• [WHAT TO DO]: What you return must be exactly the lines running from the one with "Definition first_alternative (alternatives" to the end of the data below, inclusive, and nothing more.

[Start of section]

(** The hashtags as the specification words them: those of every
    category other than [general] whose name is one of the entity
    values, whatever the case, then those of [general], without
    repetition, 15 at most. *)
Definition hashtags_by_entity_values (entities : TrendingInjector.entities)
    (hashtags_data : Dict.dict (list str)) : list str :=
  let values := flat_map snd entities in
  let by_category :=
    flat_map
      (fun '(category, category_hashtags) =>
         if negb (Py.eqb category (lit "general"))
            && existsb (fun v => Py.eqb (lower v) (lower category)) values
         then category_hashtags else [])
      hashtags_data in
  take 15 (Dict.keys (Dict.fromkeys
                        (by_category ++ Dict.get_or (lit "general") [] hashtags_data))).

(** A catalog with a category of hashtags named after a product. *)
Definition skincare_catalog : TrendingInjector.injector :=
  {| TrendingInjector.data :=
       {| TrendingInjector.formats := None;
          TrendingInjector.visual_styles := None;
          TrendingInjector.hooks := None;
          TrendingInjector.hashtags :=
            Some [ (lit "skincare", [lit "#glowing"; lit "#skincareroutine"]);
                   (lit "general", [lit "#fyp"; lit "#viral"]) ];
          TrendingInjector.cta := None;
          TrendingInjector.sounds := None |} |}.

(** A catalog that lists a hook and a call to action twice. *)
Definition repeated_hooks : TrendingInjector.injector :=
  {| TrendingInjector.data :=
       {| TrendingInjector.formats := None;
          TrendingInjector.visual_styles := None;
          TrendingInjector.hooks := Some [lit "Coba deh ini!"; lit "Coba deh ini!"];
          TrendingInjector.hashtags := None;
          TrendingInjector.cta := Some [lit "Follow"; lit "Follow"; lit "Save"];
          TrendingInjector.sounds := None |} |}.

(** New data with one key, [hashtags], and one category in it. *)
Definition food_hashtags : TrendingInjector.catalog :=
  {| TrendingInjector.formats := None; TrendingInjector.visual_styles := None;
     TrendingInjector.hooks := None;
     TrendingInjector.hashtags := Some [(lit "food", [lit "#kuliner"])];
     TrendingInjector.cta := None; TrendingInjector.sounds := None |}.

(** ** The script *)

(** The position of the matcher after reading [w], with [t] left. *)
Definition reads (s : pos) (w t : str) : pos :=
  {| bos := match w with [] => bos s | _ => false end;
     rest := t;
     opened := match opened s with Some a => Some (rev w ++ a) | None => None end;
     group1 := group1 s |}.







Definition is_one_of (cs : string) (c : ascii) : bool :=
  existsb (Ascii.eqb c) (list_ascii_of_string cs).






(** ** What a pattern matches

    The texts a pattern can read, whatever comes before and after:
    [^], [$] and a look-ahead read nothing. *)
Fixpoint den (r : regex) (u : str) : Prop :=
  match r with
  | Fail => False
  | Eps => u = []
  | Class p => exists c, u = [c] /\ p c = true
  | Cat r1 r2 => exists u1 u2, u = u1 ++ u2 /\ den r1 u1 /\ den r2 u2
  | Alt r1 r2 => den r1 u \/ den r2 u
  | Star p => Forall (fun c => p c = true) u
  | StarLazy p => Forall (fun c => p c = true) u
  | Bos => u = []
  | Eos => u = []
  | Group r1 => den r1 u
  | Ahead _ => u = []
  end.

(** ** Entities

    The keyword tables of the validator by entity key, each keyword
    ([r"a|b|c"]) with its alternatives in the order of the source. *)
Definition keyword_tables : Dict.dict (list (list string)) :=
  [ (lit "products",
     [ ["skincare"]; ["makeup"]; ["clothing"; "pakaian"; "baju"];
       ["food"; "makanan"]; ["drink"; "minuman"]; ["gadget"];
       ["phone"; "handphone"; "hp"]; ["shoes"; "sepatu"];
       ["bag"; "tas"]; ["book"; "buku"] ]);
    (lit "topics",
     [ ["review"]; ["tutorial"]; ["tips"]; ["vlog"];
       ["challenge"]; ["reaction"]; ["unboxing"];
       ["testimoni"; "testimoni"; "review"];
       ["promosi"; "promosi"; "promo"] ]);
    (lit "emotions",
     [ ["excited"; "exciting"; "seru"];
       ["happy"; "joyful"; "bahagia"; "senang"];
       ["sad"; "sadness"; "sedih"];
       ["angry"; "furious"; "marah"];
       ["funny"; "humorous"; "lucu"];
       ["inspiring"; "motivational"; "inspiratif"; "motivasi"];
       ["calm"; "peaceful"; "tenang"];
       ["energetic"; "energetic"] ]);
    (lit "target_audience",
     [ ["teen"; "teens"; "remaja"];
       ["kids"; "children"; "anak-anak"];
       ["adult"; "adults"; "dewasa"];
       ["student"; "students"; "mahasiswa"; "pelajar"];
       ["mom"; "mother"; "moms"; "ibu"];
       ["professionals"; "profesional"];
       ["gamer"; "gamers"] ]) ]%string.

(** The first word of a keyword that the text starts with: the
    alternative that matches at a position. *)
Definition first_alternative (alternatives : list string) (t : str) : option string :=
  find (fun w => startswith (lit w) t) alternatives.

[End of section]

• [RESULT OF THIS EXERCISE]:
Definition first_alternative (alternatives : list string) (t : str) : option string :=
  find (fun w => startswith (lit w) t) alternatives.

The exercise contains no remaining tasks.